When Emilia and Clelia lead her to the mirror, she sees a person looking back at her with a faintly perturbed expression. The dress is slender, with a skirt that spills and swirls around her. A high collar rises up around her neck, making it hard to turn her head: the lace claws at her throat. Her arms are swathed, invisible, inside huge ballooning sleeves that rear over her shoulders, and end just below her wrists: her hands appear like the pale and ineffectual paws of a mouse, peeping out of frilled and ornate cuffs. It is like nothing she has ever worn in her life: the waist clamps her middle, the enormous sleeves and gathered skirt making her seem as inconsequential and slight as a reed. She cannot recognise the person she is in this gown. It doesn’t look like the dresses she brought from Florence but it doesn’t look like what Elisabetta, Nunciata and the other women at court wear. What, she wonders, as she lifts an arm, as she pushes a toe against the hem, does it signify that her husband had this made for her, that this was how he wanted her to appear in the marriage portrait? Most disturbing is the fabric itself: dark red with a raised black damask pattern, which, if stared at, can seem to recede behind the red at certain moments, then leap out and impose itself on top the next. Is the black over the red or the red over the black? Lucrezia stares and stares but cannot make it out, cannot see if the intricately wrought black lattice imprisons the red or sets it free. It makes her feel dizzy, uncertain, as if the relations and boundaries between things might all begin to collapse and merge.

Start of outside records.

(** ** C6: immediate escape *)

(** C6, as stated, fails: with the parameters of the OpenCL program and a
    palette of 512 colors, the point [c = (3, 0)] leaves the loop at depth 0
    and both kernels compute the index 511, the last one of the palette, not
    the first. *)
Lemma immediate_escape_is_at_the_high_end :
  let a := OpenCL.host_args OpenCL.parameters gradient in
  let u := ComputeShader.host_uniforms OpenCL.parameters gradient in
  OpenCL.paletteSize a = 512 /\
  depth (OpenCL.iterate a three) = 0 /\
  depth (ComputeShader.iterate u three) = 0 /\
  OpenCL.shade_of RefLog.log a three = Escaped (Some 511) /\
  ComputeShader.shade_of RefLog.log half_away u three = Escaped (Some 511) /\
  511 <> 0.
Proof. vm_compute. repeat split. discriminate. Qed.

(** C6, amended: for [c = (3, 0)] the squared magnitude is [9 > 4] at the
    first test, so the body of the loop never runs, the loop is left with
    [depth = 0] and, for [maxDepth >= 1], the pixel is classified as escaped.
    For [maxDepth >= 2], a positive [scaleForce], a [log] with [log 1 = 0]
    and [log scaleForce > 0], and a palette of 1 to [2 ^ 24 + 1] colors, the
    palette index is [paletteSize - 1]: the high end of the range. *)
Theorem immediate_escape (log : float -> float) (tie : float -> bool)
    (a : OpenCL.args) (u : ComputeShader.uniforms) :
  norm2 (orbit three 0) = F32.of_Z 9 /\
  F32.ltb F32.four (norm2 (orbit three 0)) = true /\
  OpenCL.iterate a three = orbit three 0 /\
  ComputeShader.iterate u three = orbit three 0 /\
  depth (orbit three 0) = 0 /\
  (1 <= OpenCL.maxDepth a < 2 ^ 32 ->
   OpenCL.shade_of log a three <> Member) /\
  (0 <= ComputeShader.maxDepth u ->
   ComputeShader.shade_of log tie u three <> Member) /\
  (2 <= OpenCL.maxDepth a < 2 ^ 32 ->
   positive_finite (OpenCL.scaleForce a) = true ->
   usual_log log (OpenCL.scaleForce a) ->
   1 <= OpenCL.paletteSize a <= 2 ^ 24 + 1 ->
   OpenCL.shade_of log a three = Escaped (Some (OpenCL.paletteSize a - 1))) /\
  (1 <= ComputeShader.maxDepth u < 2 ^ 31 ->
   positive_finite (ComputeShader.scaleForce u) = true ->
   usual_log log (ComputeShader.scaleForce u) ->
   0 <= ComputeShader.paletteSize u <= 2 ^ 24 ->
   ComputeShader.shade_of log tie u three
   = Escaped (Some (ComputeShader.paletteSize u))).
Proof.
  assert (Hcl : OpenCL.iterate a three = orbit three 0)
    by (apply cl_stops_at_once; reflexivity).
  assert (Hgl : ComputeShader.iterate u three = orbit three 0)
    by (apply gl_stops_at_once; reflexivity).
  split; [reflexivity|]. split; [reflexivity|].
  split; [exact Hcl|]. split; [exact Hgl|]. split; [reflexivity|].
  split; [|split; [|split]].
  - intros Hmax. unfold OpenCL.shade_of. rewrite cl_member_iff, Hcl.
    change (to_uint (depth (orbit three 0))) with 0. lia.
  - intros Hmax. unfold ComputeShader.shade_of. rewrite gl_member_iff, Hgl.
    change (depth (orbit three 0)) with 0. lia.
  - intros. now apply cl_shade_depth_0.
  - intros. now apply gl_shade_depth_0.
Qed.

Lemma immediate_escape_witness :
  let a := OpenCL.host_args OpenCL.parameters gradient in
  let u := ComputeShader.host_uniforms OpenCL.parameters gradient in
  OpenCL.shade_of RefLog.log a three <> Member /\
  ComputeShader.shade_of RefLog.log half_away u three <> Member /\
  OpenCL.shade_of RefLog.log a three
  = Escaped (Some (OpenCL.paletteSize a - 1)) /\
  ComputeShader.shade_of RefLog.log half_away u three
  = Escaped (Some (ComputeShader.paletteSize u)).
Proof.
  intros a u.
  destruct (immediate_escape RefLog.log half_away a u)
    as (_ & _ & _ & _ & _ & Hcl & Hgl & Hicl & Higl).
  split; [|split; [|split]].
  - apply Hcl. split; vm_compute; [discriminate|reflexivity].
  - apply Hgl. vm_compute. discriminate.
  - apply Hicl.
    + split; vm_compute; [discriminate|reflexivity].
    + reflexivity.
    + split; vm_compute; reflexivity.
    + split; vm_compute; discriminate.
  - apply Higl.
    + split; vm_compute; [discriminate|reflexivity].
    + reflexivity.
    + split; vm_compute; reflexivity.
    + split; vm_compute; discriminate.
Defined.

(** ** C7: escape monotonicity *)

(** C7: with all other parameters fixed and [1 <= maxDepth < maxDepth'], a
    point that a kernel classifies as escaped under [maxDepth] is still
    classified as escaped under [maxDepth'], and the loop ends in the same
    state, hence at the same depth ([maxDepth'] a [uint] for OpenCL, an
    [int] for OpenGL). *)
Theorem escape_is_monotone (log : float -> float) (tie : float -> bool)
    (a : OpenCL.args) (u : ComputeShader.uniforms) (c : float2) (n n' : Z) :
  1 <= n -> n < n' ->
  (n' < 2 ^ 32 ->
   OpenCL.shade_of log (cl_with_maxDepth a n) c <> Member ->
   OpenCL.shade_of log (cl_with_maxDepth a n') c <> Member /\
   depth (OpenCL.iterate (cl_with_maxDepth a n') c)
   = depth (OpenCL.iterate (cl_with_maxDepth a n) c)) /\
  (n' < 2 ^ 31 ->
   ComputeShader.shade_of log tie (gl_with_maxDepth u n) c <> Member ->
   ComputeShader.shade_of log tie (gl_with_maxDepth u n') c <> Member /\
   depth (ComputeShader.iterate (gl_with_maxDepth u n') c)
   = depth (ComputeShader.iterate (gl_with_maxDepth u n) c)).
Proof.
  intros H1 Hlt. split; intros Hmax Hesc.
  - destruct (cl_escape_monotone log a c n n' H1 Hlt Hmax Hesc) as [Hm He].
    split; [exact Hm|now rewrite He].
  - destruct (gl_escape_monotone log tie u c n n' H1 Hlt Hmax Hesc) as [Hm He].
    split; [exact Hm|now rewrite He].
Qed.

Lemma escape_is_monotone_witness :
  let a := OpenCL.host_args one_group two_colors in
  let u := ComputeShader.host_uniforms one_group two_colors in
  let c := OpenCL.interpolate a 32 32 1 16 in
  (OpenCL.shade_of RefLog.log (cl_with_maxDepth a 1024) c <> Member /\
   depth (OpenCL.iterate (cl_with_maxDepth a 1024) c)
   = depth (OpenCL.iterate (cl_with_maxDepth a 50) c)) /\
  (ComputeShader.shade_of RefLog.log half_away (gl_with_maxDepth u 1024) c
   <> Member /\
   depth (ComputeShader.iterate (gl_with_maxDepth u 1024) c)
   = depth (ComputeShader.iterate (gl_with_maxDepth u 50) c)).
Proof.
  intros a u c.
  destruct (escape_is_monotone RefLog.log half_away a u c 50 1024) as [Hcl Hgl].
  - lia.
  - lia.
  - split.
    + apply Hcl; [lia|]. vm_compute. discriminate.
    + apply Hgl; [lia|]. vm_compute. discriminate.
Defined.

(** ** C8: the origin *)

(** C8: for [c = 0] (each component a zero of either sign) the squared
    magnitude is [0] in every state of the orbit, so it never exceeds
    [4.0f]; the loop runs its [maxDepth] turns and the kernel stores opaque
    black [(0, 0, 0, 255)], for every [maxDepth] the type of the parameter
    admits and every palette. *)
Theorem origin_is_stored_black (log : float -> float) (tie : float -> bool)
    (a : OpenCL.args) (u : ComputeShader.uniforms) (palette : list uchar4)
    (width height x y : Z) :
  (0 <= OpenCL.maxDepth a < 2 ^ 32 ->
   is_zero (vx (OpenCL.interpolate a width height x y)) = true ->
   is_zero (vy (OpenCL.interpolate a width height x y)) = true ->
   (forall k, norm2 (orbit (OpenCL.interpolate a width height x y) k)
              = F32.zero) /\
   to_uint (depth (OpenCL.iterate a (OpenCL.interpolate a width height x y)))
   = OpenCL.maxDepth a /\
   OpenCL.mandelbrot log a palette width height x y = Some (0, 0, 0, 255)) /\
  (0 <= ComputeShader.maxDepth u + 1 < 2 ^ 31 ->
   is_zero (vx (ComputeShader.interpolate u x y)) = true ->
   is_zero (vy (ComputeShader.interpolate u x y)) = true ->
   (forall k, norm2 (orbit (ComputeShader.interpolate u x y) k) = F32.zero) /\
   depth (ComputeShader.iterate u (ComputeShader.interpolate u x y))
   = ComputeShader.maxDepth u + 1 /\
   ComputeShader.shaderSource log tie u palette x y = Some (0, 0, 0, 255)).
Proof.
  split; intros Hmax Hx Hy.
  - destruct (cl_origin_member log a _ Hmax Hx Hy) as [Hrun Hm].
    split; [|split].
    + intros k. apply at_origin_norm2. now apply at_origin_orbit.
    + rewrite Hrun. rewrite uint_depth_orbit; lia.
    + unfold OpenCL.mandelbrot. now rewrite Hm.
  - destruct (gl_origin_member log tie u _ ltac:(lia) Hx Hy) as [Hrun Hm].
    split; [|split].
    + intros k. apply at_origin_norm2. now apply at_origin_orbit.
    + rewrite Hrun. rewrite depth_orbit_small; lia.
    + unfold ComputeShader.shaderSource. now rewrite Hm.
Qed.
(** X4: the output file stem drops one trailing [-ORG]: for a name
    [base] free of illegal characters, the material [base-ORG] is baked
    to files named after [base]. *)
Theorem output_stem_drops_ORG_suffix base :
  (forall ch, In ch illegal_chars -> Str.has_char ch base = false) ->
  Bake.output_stem (base ++ "-ORG") = base.
Proof.
  intros Hclean. unfold Bake.output_stem.
  assert (Hs : sanitizeMaterialName (base ++ "-ORG") = (base ++ "-ORG")%string).
  { unfold sanitizeMaterialName. rewrite sanitize_fold, fold_remove_append.
    rewrite (fold_remove_clean _ base Hclean). reflexivity. }
  rewrite Hs. unfold Str.last4, Str.drop_last4.
  rewrite string_length_append. simpl String.length.
  replace (String.length base + 4 - 4)%nat with (String.length base) by lia.
  replace (Nat.min 4 (String.length base + 4)) with 4%nat by lia.
  rewrite substring_past_prefix. simpl. apply substring_prefix.
Qed.

Lemma output_stem_drops_ORG_suffix_witness :
  Bake.output_stem ("cf_m_body" ++ "-ORG") = "cf_m_body".
Proof.
  apply (output_stem_drops_ORG_suffix "cf_m_body").
  intros ch H. cbn in H.
  repeat (destruct H as [<-|H]; [reflexivity|]). destruct H.
Defined.

End NameProofs.

(* ===================================================================== *)
(** ** More about the bake pass *)

Section MoreBakeProofs.
Import Bake.

(** X5: the resolution list computed from a textures group always has
    two entries; they are the size of an image node of the group whose
    area no image of the group exceeds, or zeros when no image has a
    positive area. *)
Theorem highest_resolution_is_largest_image nodes :
  exists w h,
    highest_resolution_of nodes = [w; h] /\
    (forall n image, In n nodes -> node_type n = "TEX_IMAGE" ->
       node_image n = Some image ->
       (fst (img_size image) * snd (img_size image) <= w * h)%Z) /\
    ((w = 0 /\ h = 0)%Z \/
     exists n image, In n nodes /\ node_type n = "TEX_IMAGE" /\
       node_image n = Some image /\ img_size image = (w, h)).
Proof.
  destruct (highest_resolution_shape nodes) as (w & h & Hhr).
  exists w, h. split; [exact Hhr|]. now apply highest_resolution_is_max.
Qed.
(** A message identifies the expected and the actual arity when both
    numbers are among its fragments. *)
Definition identifies_arity (m : Message) (expected actual : nat) : Prop :=
  IntValue (Z.of_nat expected) ∈ m ∧ IntValue (Z.of_nat actual) ∈ m.

(** No stage is pending. *)
Definition settled t : Prop :=
  needsPack t = false ∧ needsCompile t = false
  ∧ needsAssemble t = false ∧ needsCompute t = false.

(** [advance()] seen from the context it works on: the step it takes once
    the context is the iterator's own. *)
Definition step_context it (c : Context) : Result (Context * const_iterator) :=
  let it := set_bufferPos (S (bufferPos it)) it in
  '(c, it) ← (if decide (bufferSize it ≤ bufferPos it)%nat
              then
                f ← defined (iterFunc it);
                let r := f (iterCtx c) (coordBuffer c) (valBuffer c) (bufferCapacity it)
                           (tensorStorage it) in
                Ok (mkContext (k_coordBuffer r) (k_valBuffer r) (curVal c) (k_iterCtx r),
                    set_bufferPos 0 (set_bufferSize (k_count r) it))
              else Ok (c, it));
  first ← memcpy_from (coordBuffer c) (bufferPos it * tensorOrder it) (tensorOrder it);
  second ← defined (valBuffer c !! bufferPos it);
  Ok (mkContext (coordBuffer c) (valBuffer c) (first, second) (iterCtx c), it).

(** The copy [advance()] makes of a context that is shared. *)
Definition clone_of it (c : Context) : Result Context :=
  blob ← defined (iterCtx c);
  iterCtxSize ← defined (head blob);
  _ ← (if iterCtxSize <? 0 then Undefined else Ok tt);
  coords ← memcpy_from (coordBuffer c) 0 (tensorOrder it * bufferCapacity it);
  vals ← memcpy_from (valBuffer c) 0 (bufferCapacity it);
  state ← memcpy_from blob 0 (Z.to_nat (iterCtxSize / Z.of_N sizeof_int));
  Ok (mkContext coords vals (replicate (tensorOrder it) 0, CType_zero) (Some state)).

(** What an iterator shows: its position in the batch, the size of the
    batch, and its context (the current pair, both buffers and the
    iteration state). *)
Definition observation h it : Result (nat * nat * Context) :=
  a ← defined (ctx it);
  s ← defined (h !! a);
  Ok (bufferPos it, bufferSize it, pointee s).

(** What it shows after its next [advance()]. *)
Definition next_observation h it : Result (nat * nat * Context) :=
  '(h, it) ← advance h it;
  observation h it.

(** [n] times [++it]. *)
Fixpoint advance_n (n : nat) h it : Result (Heap * const_iterator) :=
  match n with
  | O => Ok (h, it)
  | S n => '(h, it) ← pre_increment h it; advance_n n h it
  end.

(** The value stored at a coordinate: the one of the first component with
    that coordinate. *)
Fixpoint stored_at (coordinate : list Z) (components : list value_type) : option CType :=
  match components with
  | [] => None
  | (c, v) :: rest => if decide (c = coordinate) then Some v else stored_at coordinate rest
  end.

(** The values inserted at a coordinate, oldest first. *)
Definition values_at (coordinate : list Z) (records : list value_type) : list CType :=
  (filter (fun r => r.1 = coordinate) records).*2.

(** The sum [v + v1 + ... + vk], taken from the left. *)
Definition sum_from (v : CType) (vs : list CType) : CType := fold_left CType_add vs v.

(** A storage as [pack()] leaves it: no coordinate twice, every coordinate
    of the arity of the tensor. *)
Definition well_formed (order : nat) (components : list value_type) : Prop :=
  NoDup components.*1 ∧ Forall (fun r => length r.1 = order) components.

(** The loop [range_for] over a list of components instead of a pair of
    iterators. *)
Fixpoint list_for {St R} (components : list value_type)
    (body : value_type → St → Result (Flow St R)) (s : St) : Result (Flow St R) :=
  match components with
  | [] => Ok (Continue s)
  | value :: rest =>
      f ← body value s;
      match f with
      | Return r => Ok (Return r)
      | Continue s => list_for rest body s
      end
  end.

(** The context [c] holds the batch of the components that starts at
    component number [b]; the iterator is at position [pos] of the [size]
    records of the batch. *)
Definition holds_batch (st : TensorStorage (CType := CType)) (order cap : nat)
    (c : Context (CType := CType)) (size pos b : nat) : Prop :=
  ∃ restc restv,
    let batch := take cap (drop b (stComponents st)) in
    size = length batch
    ∧ iterCtx c = Some [8; Z.of_nat (b + length batch)]
    ∧ coordBuffer c = concat batch.*1 ++ restc
    ∧ length (coordBuffer c) = (order * cap)%nat
    ∧ valBuffer c = batch.*2 ++ restv
    ∧ length (valBuffer c) = cap
    ∧ ((pos < size)%nat ∨ (size = 0 ∧ pos = 0)%nat)
    ∧ ∀ v, batch !! pos = Some v → curVal c = v.

(** The iterator [it] is the only owner of its context, reads the storage
    [st] through the generated kernel, and stands at component number
    [i]. *)
Definition stands_at (st : TensorStorage (CType := CType)) (order cap : nat) h it
    (i : nat) : Prop :=
  ∃ a s b,
    iterFunc it = Some shim_iterate ∧ tensorStorage it = st
    ∧ tensorOrder it = order ∧ bufferCapacity it = cap
    ∧ ctx it = Some a ∧ h !! a = Some s ∧ use_count s = 1%nat
    ∧ holds_batch st order cap (pointee s) (bufferSize it) (bufferPos it) b
    ∧ i = (b + bufferPos it)%nat.

(** The message of [Tensor<CType>::operator()] for indices whose number is
    not the order of the tensor. *)
Definition wrong_index_count t (indices : list Z) : Message :=
  [Text "A tensor of order "; IntValue (Z.of_nat (getOrder t));
   Text " must be indexed with "; IntValue (Z.of_nat (getOrder t));
   Text " variables, but is indexed with:  "; Joined indices].

(** The two index arrays of the second mode and the value array of a
    storage, when both index arrays are there and of type [int]. *)
Definition compressed_arrays (s : TensorStorage (CType := CType)) : option (list Z * list Z * list CType) :=
  m ← stIndex s !! 1%nat;
  pos ← m !! 0%nat;
  crd ← m !! 1%nat;
  if decide (arrType pos = Int32 ∧ arrType crd = Int32)
  then Some (arrData pos, arrData crd, getValues s)
  else None.

End Vocabulary.

(** ** A concrete instantiation

    [Tensor<int>] with exact integer addition, used to evaluate the
    definitions on concrete tensors. *)

#[global] Instance Z_component : ComponentType Z :=
  {| CType_zero := 0; CType_add := Z.add; type_CType := Int32 |}.

(** An index builder that allocates no array. *)
#[global] Instance no_index : IndexBuilder := fun _ _ _ => [].

(** A 2x3 matrix of [int] in CSR, a 2x3 matrix of [double], an order-3
    tensor. *)
Definition matrixA : TensorBase (CType := Z) := Tensor_new "A" [2; 3] CSR.
Definition matrixD : TensorBase (CType := Z) := TensorBase_new "D" Float64 [2; 3] CSR.
Definition cubeB : TensorBase (CType := Z) :=
  Tensor_new "B" [2; 3; 4] (mkFormat [dense; compressed; compressed] [0; 1; 2]).

(** [matrixA] after [insert({0,1}, 5); insert({1,2}, 7); insert({0,1}, 10)]. *)
Definition insertedA : Result (TensorBase (CType := Z)) :=
  setFromComponents matrixA [([0; 1], 5); ([1; 2], 7); ([0; 1], 10)].

(** ... and after [pack()]. *)
Definition packedA : Result (TensorBase (CType := Z)) := t ← insertedA; pack t.



(** [Tensor<double>] on the numbers that are integers.  A [double] has 53
    significant bits; the sum of two of them is the exact sum rounded to
    the nearest number with 53 significant bits, to the even one of two
    that are equally near (the default rounding of IEEE 754; sums beyond
    the range of [double] are left aside). *)
Record IntegralDouble := mkDouble { double_value : Z }.

Definition round_to_double (z : Z) : Z :=
  let e := Z.log2 (Z.abs z) - 52 in
  if e <=? 0 then z
  else
    let q := z / 2 ^ e in
    let r := z mod 2 ^ e in
    let half := 2 ^ (e - 1) in
    if r <? half then q * 2 ^ e
    else if half <? r then (q + 1) * 2 ^ e
    else (if Z.even q then q else q + 1) * 2 ^ e.

#[global] Instance double_component : ComponentType IntegralDouble :=
  {| CType_zero := mkDouble 0;
     CType_add a b := mkDouble (round_to_double (double_value a + double_value b));
     type_CType := Float64 |}.


(** The value of a computation that is known to succeed. *)
Definition ok_or {A} (d : A) (r : Result A) : A :=
  match r with
  | Ok a => a
  | _ => d
  end.

(** [matrixA] with its three records pending, and packed. *)
Definition insertedT : TensorBase (CType := Z) := ok_or matrixA insertedA.
Definition packedT : TensorBase (CType := Z) := ok_or matrixA packedA.

(** A matrix with the single component [({0,1}, 5)]. *)
Definition singleT : TensorBase (CType := Z) :=
  ok_or matrixA (t ← insert matrixA [0; 1] 5; pack t).

(** [end()] of the tensor [t] at address [self]. *)
Definition end_of (self : nat) (t : TensorBase (CType := Z)) : const_iterator (CType := Z) :=
  mkIterator self (getStorage t) (getOrder t) 100 0 0 None None.

(** [packedT.begin()], a copy of that iterator, and the state after [++]
    on the copy; each is a free store with an iterator. *)
Definition begunT : list (Shared (CType := Z)) * const_iterator (CType := Z) :=
  ok_or ([], end_of 0 packedT) (begin_const [] 0 packedT).

Definition copiedT : list (Shared (CType := Z)) * const_iterator (CType := Z) :=
  const_iterator_copy begunT.1 begunT.2.

Definition advancedT : list (Shared (CType := Z)) * const_iterator (CType := Z) :=
  ok_or copiedT (pre_increment copiedT.1 copiedT.2).

(** [singleT.begin()] advanced past its only component, and a second
    [singleT.begin()] in the same free store. *)
Definition exhaustedS : list (Shared (CType := Z)) * const_iterator (CType := Z) :=
  ok_or ([], end_of 0 singleT) ('(h, it) ← begin_const [] 0 singleT; pre_increment h it).

Definition freshS : list (Shared (CType := Z)) * const_iterator (CType := Z) :=
  ok_or exhaustedS (begin_const exhaustedS.1 0 singleT).

(** A tensor whose coordinate buffer of [size] bytes is full. *)
Definition full_buffer (size : N) : TensorBase (CType := Z) :=
  mkTensor (content matrixA) (mkBuffer size []) size 12.

(** A second [packedT.begin()], made in the free store of the first. *)
Definition secondT : list (Shared (CType := Z)) * const_iterator (CType := Z) :=
  ok_or begunT (begin_const begunT.1 0 packedT).

(** [packedT.begin()] after [++it], and after [it++] with the iterator the
    operator returned. *)
Definition steppedT : list (Shared (CType := Z)) * const_iterator (CType := Z) :=
  ok_or begunT (pre_increment begunT.1 begunT.2).

Definition postT
    : list (Shared (CType := Z)) * const_iterator (CType := Z) * const_iterator (CType := Z) :=
  ok_or (begunT, begunT.2) (post_increment begunT.1 begunT.2).

(** The matrix [[0 15 0] [0 0 7]] with the arrays of its compressed rows,
    as a CSR tensor and, with the same storage, as a CSC tensor. *)
Definition compressedS : TensorStorage (CType := Z) :=
  mkStorage
    [[mkArray Int32 [2]]; [mkArray Int32 [0; 1; 2]; mkArray Int32 [1; 2]]]
    [([0; 1], 15); ([1; 2], 7)].

Definition csrT : TensorBase (CType := Z) := setStorage compressedS (Tensor_new "A" [2; 3] CSR).
Definition cscT : TensorBase (CType := Z) := setStorage compressedS (Tensor_new "A" [2; 3] CSC).

(** A tensor whose storage holds 250 components, [({i,0}, i)] for [i]
    below 250, and then the coordinate [{7,0}] a second time. *)
Definition longT : TensorBase (CType := Z) :=
  setStorage
    (mkStorage [] (((fun i => ([Z.of_nat i; 0], Z.of_nat i)) <$> seq 0 250) ++ [([7; 0], 1000)]))
    (Tensor_new "L" [250; 1] CSR).

(** * Properties *)

Section Properties.
Context {CType : Type} {CT : ComponentType CType} {IB : IndexBuilder}.
Abbreviation value_type := (list Z * CType)%type (only parsing).
Abbreviation Heap := (list (Shared (CType := CType))) (only parsing).
Implicit Types (t : TensorBase (CType := CType)) (h : Heap).
Implicit Types (it : const_iterator (CType := CType)).
Implicit Types (components stored records : list (list Z * CType)).

(** ** Results *)

Lemma bind_Ok {A B} (m : Result A) (f : A → Result B) b :
  (m ≫= f) = Ok b ↔ ∃ a, m = Ok a ∧ f a = Ok b.
Proof. destruct m; simpl; split; try (intros (? & ? & ?)); naive_solver. Qed.

Lemma taco_uassert_Ok c m u : taco_uassert c m = Ok u ↔ c = true.
Proof. destruct c, u; simpl; naive_solver. Qed.

Lemma defined_Ok {A} (o : option A) a : defined o = Ok a ↔ o = Some a.
Proof. destruct o; simpl; naive_solver. Qed.

(** Splits a hypothesis [(x ← m; k) = Ok b] into the two runs. *)
Ltac bind_inv H :=
  let x := fresh "x" in
  let Hx := fresh "Hx" in
  apply bind_Ok in H as (x & Hx & H).

(** ** The coordinate buffer *)

Lemma size_t_sub_exact (a b : N) :
  (b ≤ a < 2 ^ size_t_width)%N → size_t_sub a b = (a - b)%N.
Proof.
  unfold size_t_sub, size_t_width. intros [Hb Ha].
  replace (a + 2 ^ 64 - b)%N with ((a - b) + 1 * 2 ^ 64)%N by lia.
  rewrite N.Div0.mod_add. apply N.mod_small. lia.
Qed.

Lemma insert_Ok t coordinate value :
  length coordinate = getOrder t → getComponentType t = type_CType →
  insert t coordinate value = Ok (inserted t coordinate value).
Proof.
  intros Ha Hty. unfold insert.
  rewrite !bool_decide_eq_true_2 by done. reflexivity.
Qed.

In the Salone dei Giochi, among his frescos of men wrestling and fighting, stands Il Bastianino. When he sees her, he gives a wide grin, revealing his mouthful of snaggled, wolfish teeth. “Yes, yes,” he says, folding his arms and shaking his hair out of his eyes, “it is perfect, Your Grace, quite perfect. What a portrait this will be.”
Alfonso stands with one foot resting on a stool; in his hand, he holds a book or pamphlet, which he doesn’t close. He regards Lucrezia over the top of whatever he is reading. Il Bastianino is ushering her towards a chair, where he arranges the dress around her, all the while letting out a litany of compliments and hyperbole, smoothing the skirts, twitching the hem one way, then the other, inching it back so that the tips of her shoes are revealed. He places a cushion behind her back which forces her to sit up straight, moves her arm to the table.
He then takes three rapid paces backwards, then another, more slowly, and another. “Now,” he says, holding out his arms, as if he means to rush forward and embrace her. “Do you see?”
Two figures move towards him: Lucrezia sees them advance from opposite sides of the large salon; one is Alfonso, walking from where he had been reading near the fireplace; the other comes from the furthest reaches of the room, where Il Bastianino has set up his materials. One is tall, with long legs and boots that echo on the tiled floor, the other is stockier, with a thick mass of curls and shoes that slide noiselessly over the floor.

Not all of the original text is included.